• What the task requires:
How many lines of the data hold the word "reserved"? State the number and nothing else.

─── Material to process

(* ===== verification/Findings.v ===== *)
(** * Behaviour worth knowing

    Concrete runs on which the contracts do something other than their
    documentation leads one to expect.  The theorems about the components are
    stated so that they hold nevertheless: the conditions that exclude these
    runs are explicit in them. *)

From S2P Require Import CliBulk SdkSubmit.
From S2P Require Import Compose SasState SasCore SasRecord SasCalls SasSample ComposeIndexer.
From S2P Require Import Prelude Host Values Common TypedData Sample.
From S2P Require Import RegState RegCalls RegQuery RegSample.
From S2P Require Import IdxState IdxWrite IdxQuery IdxCalls IdxProps.
From S2P Require Import TimeWindow Multisig CrossChain ResolverProps.
From S2P Require Import SdkSequence SdkCache SdkRetry SdkBuilders.

Section indexer.

Let indexed_by (calls : list IdxCall) : State IdxSig unit :=
  run_calls idx_exec ((sample_env 100 [root_admin], IdxInit root_admin sas_id)
                      :: map (fun c => (sample_env 200 [sas_id; root_admin], c)) calls) idx_empty.

(** The recipient and the attester index of an address share their chunks:
    alice received attestation 50 and issued attestation 51, and the query for
    attestations by alice answers 50. *)
Example address_in_both_roles_misread :
  value_of (get_attestations_by_attester alice) (sample_env 300 [])
    (indexed_by [ IdxIndexAttestation (idx_uid 50) alice idx_schema bob 0;
                  IdxIndexAttestation (idx_uid 51) bob idx_schema alice 0 ])
  = Some [idx_uid 50].
Proof. by vm_compute. Qed.

Let nth_index (i : nat) : IdxCall :=
  IdxIndexAttestation (idx_uid (Z.of_nat i)) alice idx_schema bob 0.

(** The tier changes from a hundred to twenty-five entries per chunk between
    the thirtieth and the thirty-first entry.  A page from the twenty-sixth
    entry on is empty, and the history lacks the thirty-first. *)
Example tier_change_hides_entries :
  let s := indexed_by (map nth_index (seq 0 30) ++ [IdxSetChunkTier 0; nth_index 30]) in
  (value_of (get_count_by_schema idx_schema) (sample_env 300 []) s,
   length <$> value_of (get_attestations_by_schema idx_schema) (sample_env 300 []) s,
   value_of (get_atts_by_schema_paginated idx_schema 26 4) (sample_env 300 []) s)
  = (Some 31, Some 30%nat, Some []).
Proof. by vm_compute. Qed.

(** Chunks of twenty-five from the start: the forward history is complete, the
    backward query, which assumes chunks of a hundred, finds nothing. *)
Example small_chunks_are_not_read_backwards :
  let s := indexed_by (IdxSetChunkTier 0 :: map nth_index (seq 0 30)) in
  (length <$> value_of (get_attestations_by_schema idx_schema) (sample_env 300 []) s,
   value_of (get_atts_by_schema_recent idx_schema 5) (sample_env 300 []) s)
  = (Some 30%nat, Some []).
Proof. by vm_compute. Qed.

(** Anyone can hide an attestation from the filtered queries. *)
Example revocation_status_is_unauthenticated :
  value_of (get_schema_filtered idx_schema false) (sample_env 300 [])
    (final (handle_revoke (idx_uid 0)) (sample_env 300 []) (indexed_by [nth_index 0])) = Some [].
Proof. by vm_compute. Qed.
End indexer.

(** A schema has three owners, two of whom must approve a transfer.  One of
    them offers it and carol claims it: carol is its creator. *)
Example offer_bypasses_the_quorum :
  value_of (get_creator score_uid) (sample_env 700 [])
    (RegCalls.run_history [ reg_owners;
       (sample_env 500 [alice], RegProposeSchemaOwner score_uid carol);
       (sample_env 600 [carol], RegClaimSchemaOwnership score_uid) ] reg_schemas)
  = Some (Some carol).
Proof. by vm_compute. Qed.

(** Alice deprecates the schema with [deprecate_schema].  It is still listed
    among the active schemas, and SAS still issues under it. *)
Example deprecated_schema_in_use :
  let reg := RegCalls.run_history [(sample_env 500 [alice], RegDeprecateSchema alice score_uid)] reg_schemas in
  let s := @SasCalls.run_history _ (composed only_resolver registry_id)
             [(sample_env 600 [root_admin], Init root_admin registry_id)] (empty_state SasSig reg) in
  ((fun r => (sr_uid r, sr_deprecated r)) <$> default [] (value_of (get_schemas 0 1) (sample_env 700 []) reg),
   value_of (@SasAttest.attest _ (composed only_resolver registry_id) composed_att) (sample_env 1000 [alice]) s)
  = ([(score_uid, true)], Some (uid composed_att)).
Proof. by vm_compute. Qed.

(** Bob installs a LayerZero endpoint before the verifier is initialised, and
    it stays. *)
Example endpoint_of_a_stranger :
  CrossChain.lz_endpoint <$> value_of CrossChain.get_lz_config (sample_env 300 [])
    (run_calls CrossChain.cc_exec
       ((sample_env 50 [bob], CrossChain.CcSetLzConfig bob bob 1 (key_of 2)) :: cc_history) cc_empty)
  = Some bob.
Proof. by vm_compute. Qed.

(** Nobody authorised the call that leaves one signer. *)
Example signers_of_a_stranger :
  inst (run_calls Multisig.ms_exec
          (ms_history ++ [(sample_env 300 [], Multisig.MsInit 1 [key_of 66])]) ms_empty) Multisig.CFG
  = Some (Multisig.mkResolverConfig 1 [key_of 66]).
Proof. by vm_compute. Qed.

(** A call of the callback that nobody authorised refuses bob's next
    attestation. *)
Example window_of_a_stranger :
  error_of (TimeWindow.on_attest (tw_att bob)) (sample_env 1001 [])
    (run_calls TimeWindow.tw_exec [(sample_env 1000 [], TimeWindow.TwOnAttest (tw_att bob))] tw_start)
  = Some (Panic CooldownActive).
Proof. by vm_compute. Qed.

(** ** SAS *)

Section sas.
(** The sample attestation, said to be revoked when it is issued. *)
Let revoked_at_birth : Attestation :=
  let a := sample_att [1; 2; 3] 5000 in
  mkAttestation (uid a) (att_schema_uid a) (time a) (expiration_time a) 77 (ref_uid a) (recipient a)
    (attester a) (revocable a) (data a) (valid_from a).

(** Alice's attestation is stored as revoked, with no anchor of a revocation. *)
Example issued_as_revoked :
  let s := SasCalls.run_history [(sample_env 1000 [alice], Attest revoked_at_birth)] sample_start in
  (revocation_time <$> read_record s (uid revoked_at_birth),
   pget s (TimestampAnchorKey (uid revoked_at_birth) true)) = (Some 77, None).
Proof. by vm_compute. Qed.

(** The contract is paused, and anyone removes the expired record. *)
Example pruned_while_paused :
  let s := SasCalls.run_history
             [ (sample_env 500 [root_admin], SetAutoPrune true); sample_issue;
               (sample_env 1500 [root_admin], Pause) ] sample_start in
  let s' := SasCalls.run_history [(sample_env 6000 [], PruneExpired [sample_uid [1; 2; 3]])] s in
  (inst s PAUSED, bool_decide (is_Some (read_record s (sample_uid [1; 2; 3]))),
   read_record s' (sample_uid [1; 2; 3])) = (Some true, true, None).
Proof. by vm_compute. Qed.

(** After a renewal until 9000 the index still has the expiry 5000, and the
    record cannot be indexed again. *)
Example renewal_misses_the_index :
  let s := run_calls (ledger_exec obliging indexer_id)
             [ (sample_issue.1, ToSas sample_issue.2);
               (sample_env 1500 [alice], ToSas (RenewAttestation (sample_uid [1; 2; 3]) 9000)) ]
             bound_start in
  (expiration_time <$> read_record s (sample_uid [1; 2; 3]),
   ir_expiration <$> pget (ext s) (INDEXED_KEY (sample_uid [1; 2; 3])),
   error_of (index_attestation (sample_uid [1; 2; 3]) bob sample_schema_uid alice 9000)
     (sample_env 2000 [sas_id]) (ext s))
  = (Some 9000, Some 5000, Some (Panic DuplicateAttestation)).
Proof. by vm_compute. Qed.
End sas.

(** ** Client side *)

(** With number 101 reserved, a peek answers it although the next reservation
    gets 102. *)
Example peek_answers_a_used_number :
  let m := (reserve (Some 100) pk1 ∅).2 in
  (SdkSequence.peek pk1 m, (reserve None pk1 m).1) = (Some 101, inr 102).
Proof. by vm_compute. Qed.

(** Starting over while 101 is held hands it out again. *)
Example resync_repeats_a_held_number :
  (reserve (Some 100) pk1 (resync pk1 (reserve (Some 100) pk1 ∅).2)).1 = inr 101.
Proof. by vm_compute. Qed.

(** Numbers 101 and 102 are reserved and the chain has consumed 101; the failure
    of 101 puts it back, and the next reservation gets the consumed number. *)
Example consumed_number_recycled :
  let m := (sync_on_chain (Some 101) pk1 seq_two).2 in
  (reserve None pk1 (record_failure pk1 101 m)).1 = inr 101.
Proof. by vm_compute. Qed.

(** A cache of capacity zero keeps what a refresh brings. *)
Example refresh_fills_a_disabled_cache :
  let s := (start_refresh (key_of 1) new_cache).2 in
  size (entries (finish_refresh 0 100 (key_of 1) 0 (Some None) 5 s)) = 1%nat.
Proof. by vm_compute. Qed.

(** Six attempts at most make seven calls, with six delays between them. *)
Example one_attempt_more :
  length (execute_async default_backoff (fun _ => (inl RateLimited : RpcErrorKind + Z))).2 = 6%nat.
Proof. by vm_compute. Qed.

(** A resolver that is not an address traps the schema builder. *)
Example resolver_is_not_validated :
  build_schema (sample_env 100 []) (mkSchemaBuilder score (Some [0]) true 0) = Traps.
Proof. by vm_compute. Qed.

Section submitter.
Let check : Submitter (W := Script) -> SdkSubmit.outcome (list Hash) * Submitter (W := Script) :=
  check_and_bump toy_powi default_strategy default_policy (fun _ => [tx_hash 1; tx_hash 2]).
Let run (ops : list SubOp) (responses : list SubmitResponse) : Submitter (W := Script) :=
  run_ops toy_powi default_strategy default_policy ops (no_pending (100, responses)).
Let checks (n : nat) : list SubOp := replicate n (OpCheck (fun _ => [tx_hash 1; tx_hash 2])).

(** The second bump is to wrap the first one, not the original transaction. *)
Example bump_of_a_bump :
  sr_inner <$> signed (run (OpSubmit [1] [7] 43 1000 :: checks 2)
    [RespPending (tx_hash 1); RespPending (tx_hash 5); RespPending (tx_hash 6)])
  = [tx_hash 1; tx_hash 5].
Proof. by vm_compute. Qed.

(** Three bumps were refused and none is counted. *)
Example refused_bumps_are_not_counted :
  let s := run (OpSubmit [1] [7] 43 1000 :: checks 3)
    [RespPending (tx_hash 1); RespRejected [] []; RespRejected [] []; RespRejected [] []] in
  (length (signed s), attempts <$> pending s !! tx_hash 1) = (3%nat, Some 0).
Proof. by vm_compute. Qed.

(** The first transaction has no attempts left; it stays, every check fails, and
    the second one, long pending, is not bumped. *)
Example exhausted_transaction_blocks_the_others :
  let s := run ([OpSubmit [1] [7] 43 1000] ++ checks 5 ++ [OpSubmit [2] [8] 43 1000] ++ checks 3)
    (RespPending (tx_hash 1) :: replicate 5 (RespPending (tx_hash 5)) ++ [RespPending (tx_hash 2)]) in
  ((check s).1, attempts <$> pending s !! tx_hash 1, attempts <$> pending s !! tx_hash 2)
  = (SdkSubmit.Fails (MaxAttemptsExhausted 5), Some 5, Some 0).
Proof. by vm_compute. Qed.
End submitter.

(** A carriage return alone ends a record. *)
Example carriage_return_ends_a_record :
  CliBulk.split_records [97; CR; 98] = inr [(1, [[97]]); (2, [[98]])].
Proof. by vm_compute. Qed.

(** Of two columns of one name the first counts. *)
Example repeated_column_is_ignored :
  CliBulk.parse_bulk_csv
    (bytes_of_string "schema_uid,recipient,data,data" ++ [LF] ++ bytes_of_string "aa,GCRR,01,02")
  = inr [CliBulk.mkBulkRow 2 (bytes_of_string "aa") (bytes_of_string "GCRR") (bytes_of_string "01") 0 false].
Proof. by vm_compute. Qed.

──────

• Exercise result:
2